Saved data entries
+-------+

(* ===== verification/SqlText.v ===== *)
(** The statements of the server (CUtilSql.cpp and the formats in Common.h): a
    request becomes the text of an INSERT, UPDATE or SELECT in a buffer of 1024
    bytes. *)

From stdpp Require Import base tactics list numbers strings.
From S2P Require Import Prelude Printf Text Common.

Local Open Scope Z_scope.

(** * Formats (Common.h) *)

Definition TAB : char := 9.
Definition SRC_ESTATUS_OK : list char := lit "SRC000".

Definition INSERT_LOG_ESIGN : list char :=
  lit "INSERT INTO log_esign " ++ [TAB] ++
  lit "(lges_uid,LGES_SIGNSN,LGES_DOCHASH,LGES_DOCID,LGES_docname,LGES_sealcode,LGES_sealname," ++
  lit "LGES_sealhash,LGES_compname,LGES_compcode," ++ [TAB] ++
  lit "LGES_signdate,LGES_dochashsign,LGES_keysn,LGES_keytype,LGES_certsn,LGES_certhash,LGES_doctype," ++
  lit "LGES_docversion,LGES_clientversion,LGES_ip," ++ [TAB] ++
  lit "LGES_mac,LGES_info,LGES_clientos,LGES_DOCPAGES,LGES_signpage,LGES_signx,LGES_signy," ++
  lit "LGES_RETURNCODE,LGES_AREACODE," ++ [TAB] ++ lit "LGES_AREANAME,LGES_LOGDATE) " ++ [TAB] ++ lit "VALUES".
Definition LOG_ESIGN_FORMAT : list char :=
  lit "('%s','%s','%s','%s','%s','%s','%s','%s','%s','%s'," ++ [TAB] ++
  lit "'%s','%s','%s','%s','%s','%s','%s','%s','%s','%s'," ++ [TAB] ++
  lit "'%s','%s','%s','%s','%s','%s','%s','SRC000','%s'," ++ [TAB] ++ lit "NULL,NOW())".
Definition INSERT_LOG_SIGNREVOKE : list char :=
  lit "INSERT INTO log_signrevoke " ++ [TAB] ++
  lit "(lgsr_uid,lgsr_SIGNSN,lgsr_DOCHASH,lgsr_DOCID,lgsr_docname,lgsr_sealcode,lgsr_sealname," ++
  lit "LGSR_SEALHASH,lgsr_compname,lgsr_compcode," ++ [TAB] ++
  lit "lgsr_areaname,lgsr_areacode,lgsr_keysn,lgsr_keytype,LGSR_SIGNHASH,lgsr_signdate," ++
  lit "lgsr_clientversion," ++ [TAB] ++
  lit "lgsr_ip,lgsr_mac,lgsr_info,lgsr_clientos,LGSR_RETURNCODE,LGSR_REVOKEDATE) " ++ [TAB] ++ lit "VALUES".
Definition LOG_SIGNREVOKE_FORMAT : list char :=
  lit "('%s','%s','%s','%s','%s','%s','%s','%s','%s','%s'," ++ [TAB] ++ lit "NULL," ++ [TAB] ++
  lit "'%s','%s','%s','%s','%s','%s','%s','%s','%s','%s','SRC000',NOW())".
Definition INSERT_LOG_SIGNVERIFY : list char :=
  lit "INSERT INTO log_signverify " ++ [TAB] ++
  lit "(lgsv_uid,lgsv_SIGNSN,lgsv_DOCHASH,LGSV_SIGNHASH,lgsv_DOCID,lgsv_docname,lgsv_sealcode," ++
  lit "lgsv_sealname,lgsv_sealhash,lgsv_compname," ++ [TAB] ++
  lit "lgsv_compcode,lgsv_signdate,lgsv_clientversion,lgsv_ip,lgsv_mac,lgsv_info,lgsv_clientos," ++
  lit "LGSV_SVDATE,LGSV_LEVEL," ++ [TAB] ++ lit "LGSV_AREACODE,LGSV_AREANAME,LGSV_RETURNCODE) " ++ [TAB] ++
  lit "VALUES".
Definition LOG_SIGNVERIFY_FORMAT : list char :=
  lit "('%s','%s','%s','%s','%s','%s','%s','%s','%s','%s'," ++ [TAB] ++
  lit "'%s','%s','%s','%s','%s','%s','%s',NOW(),0,'%s'," ++ [TAB] ++ lit "NULL,'SRC000')".
Definition INSERT_ESEAL : list char :=
  lit "INSERT INTO eseal " ++ [TAB] ++
  lit "(ESEL_sealcode,ESEL_sealname,ESEL_HASH,ESEL_compname,ESEL_compcode,ESEL_TYPE,ESEL_AREACODE," ++ [TAB] ++
  lit "ESEL_AREANAME,ESEL_APPLYDATE,ESEL_EXPIREDATE,ESEL_description,ESEL_height,ESEL_width, " ++ [TAB] ++
  lit "ESEL_size,ESEL_ext,ESEL_keysn,ESEL_keytype,ESEL_OPERATOR,ESEL_OPERATORUID,ESEL_CERTUID," ++ [TAB] ++
  lit "ESEL_CERTSN,ESEL_CERTHASH,ESEL_STATUS,ESEL_CREATEDATE,ESEL_UPDATEDATE) " ++ [TAB; TAB] ++ lit "VALUES".
Definition INSERT_ESEAL_FORMAT : list char :=
  lit "('%s','%s','%s','%s','%s','%s','%s'," ++ [TAB] ++ lit "NULL,NOW()," ++ [TAB] ++
  lit "(SELECT  (DATE_ADD(NOW(),INTERVAL 3 MONTH)))," ++ [TAB] ++
  lit "'%s','%s','%s','%s','%s','%s','%s','%s','%s','%s','%s','%s',4,NOW(),NOW())".
Definition INSERT_LOG_PRODUCEESEAL : list char :=
  lit "INSERT INTO log_produceeseal " ++ [TAB] ++
  lit "(LGPE_UID,LGPE_sealcode,LGPE_sealname,LGPE_SEALHASH,LGPE_compname,LGPE_compcode,LGPE_SEALTYPE," ++ [TAB] ++
  lit "LGPE_keysn,LGPE_keytype,LGPE_puunit,LGPE_puunitcode,LGPE_puname,LGPE_puaccount," ++ [TAB] ++
  lit "LGPE_CERTSN,LGPE_CERTHASH,LGPE_ip,LGPE_mac,LGPE_info,LGPE_clientos,LGPE_clientversion," ++ [TAB] ++
  lit "LGPE_AREACODE,LGPE_AREANAME,LGPE_LEVEL,LGPE_LOGDATE,LGPE_RETURNCODE)" ++ [TAB] ++ lit "VALUES".
Definition LOG_PRODUCEESEAL_ESEAL_FORMAT : list char :=
  lit "('%s','%s','%s','%s','%s','%s','%s','%s','%s'," ++ [TAB] ++ lit "'%s','%s','%s','%s','%s','%s','%s','%s'," ++
  [TAB] ++ lit "'%s','%s','%s','%s',NULL,0,NOW(),'%s')".
Definition UPDATE_ESEAL_FORMAT : list char :=
  lit "UPDATE eseal SET ESEL_STATUS = 4 ,ESEL_HASH = '%s',ESEL_keysn = '%s',ESEL_keytype= '%s'," ++ [TAB] ++
  lit "esel_updatedate = NOW(),ESEL_OPERATOR = '%s',ESEL_OPERATORUID='%s' " ++ [TAB] ++
  lit "WHERE ESEL_sealcode = '%s';".
Definition SELECT_ESEAL_FORMAT : list char :=
  lit "SELECT CASE WHEN NOW()>esel_expiredate THEN 9  ELSE esel_status END,IFNULL(esel_expiredate,'')," ++
  lit "IFNULL(esel_revokedate,'') FROM ESEAL WHERE esel_sealcode = '%s'".

(** * Statements *)

(** [ComProtocol] of CommStruct.h. *)
Record ComProtocol := mkProtocol {
  ilen : Z;
  strAreaCode : list char;
  strVersion : list char;
  eType : Z;
  strTime : list char;
  strLicence : list char;
  strData : list char;
  szDataParam : list (list char);
  strSealCode : list char;
  iCrc : Z
}.

(** [objRequest.szDataParam[i].c_str()]. *)
Definition c_str (s : list char) : vaarg := VPtr (s ++ [NUL]).
Definition param (r : ComProtocol) (i : nat) : outcome vaarg :=
  match szDataParam r !! i with Some s => Ok (c_str s) | None => Fault OutOfBounds end.
Fixpoint params (r : ComProtocol) (idx : list nat) : outcome (list vaarg) :=
  match idx with
  | [] => Ok []
  | i :: idx' => let! a := param r i in let! l := params r idx' in Ok (a :: l)
  end.

Definition SQL_BUFFER : list char := replicate 1024 NUL.

(** [sprintf(sqlBuf, format, ...)], and the buffer as a [std::string]. *)
Definition sql_text (format : list char) (args : list vaarg) : outcome (list char) :=
  let! text := sprintf format args in
  let! sqlBuf := mem_write SQL_BUFFER 0 (text ++ [NUL]) in
  to_string sqlBuf.

(** [Common::GetUid(uuid)] in [char uuid[64]]; [uu] is what the system makes. *)
Definition make_uuid (uu : list char) : outcome (list char) := GetUid uu (replicate 64 NUL).

Definition MakeInsertESealSql (uu : list char) (objRequest : ComProtocol) : outcome (list char) :=
  let! uuid := make_uuid uu in
  let! a := params objRequest [0; 1; 2; 3; 4; 5]%nat in
  let! b := params objRequest [6; 7; 8; 9; 10; 11; 12; 15; 16; 17; 18; 19]%nat in
  let! sqlBuf := sql_text INSERT_ESEAL_FORMAT (a ++ [c_str (strAreaCode objRequest)] ++ b) in
  Ok (INSERT_ESEAL ++ sqlBuf).

Definition MakeInsertLogProduceEsealSql (uu : list char) (objRequest : ComProtocol) : outcome (list char) :=
  let! uuid := make_uuid uu in
  let! a := params objRequest [0; 1; 2; 3; 4; 5; 11; 12; 13; 14; 15; 16; 18; 19; 20; 21; 22; 23; 24]%nat in
  let! sqlBuf := sql_text LOG_PRODUCEESEAL_ESEAL_FORMAT
                   (VPtr uuid :: a ++ [c_str (strAreaCode objRequest); c_str SRC_ESTATUS_OK]) in
  Ok (INSERT_LOG_PRODUCEESEAL ++ sqlBuf).

Definition MakeInsertLogESignSql (uu : list char) (objRequest : ComProtocol) : outcome (list char) :=
  let! uuid := make_uuid uu in
  let! a := params objRequest (seq 0 26) in
  sql_text LOG_ESIGN_FORMAT (VPtr uuid :: a ++ [c_str (strAreaCode objRequest)]).

Definition MakeInsertLogSignRevokeSql (uu : list char) (objRequest : ComProtocol) : outcome (list char) :=
  let! uuid := make_uuid uu in
  let! a := params objRequest [0; 1; 2; 3; 4; 5; 6; 7; 8]%nat in
  let! b := params objRequest [11; 12; 15; 16; 19; 20; 21; 22; 23]%nat in
  sql_text LOG_SIGNREVOKE_FORMAT (VPtr uuid :: a ++ [c_str (strAreaCode objRequest)] ++ b).

Definition MakeInsertLogSignVerifySql (uu : list char) (objRequest : ComProtocol) : outcome (list char) :=
  let! uuid := make_uuid uu in
  let! a := params objRequest (seq 0 16) in
  sql_text LOG_SIGNVERIFY_FORMAT (VPtr uuid :: a ++ [c_str (strAreaCode objRequest)]).

Definition MakeUpdateESealSql (uu : list char) (objRequest : ComProtocol) : outcome (list char) :=
  let! uuid := make_uuid uu in
  let! a := params objRequest [2; 11; 12; 15; 16; 0]%nat in
  sql_text UPDATE_ESEAL_FORMAT a.

Definition MakeSelectESealSql (key : list char) : outcome (list char) := sql_text SELECT_ESEAL_FORMAT [c_str key].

+-------+

Among the lines above, some may hold the string "with". State how many, giving the number alone.

## SOLUTION FOR THIS EXERCISE
2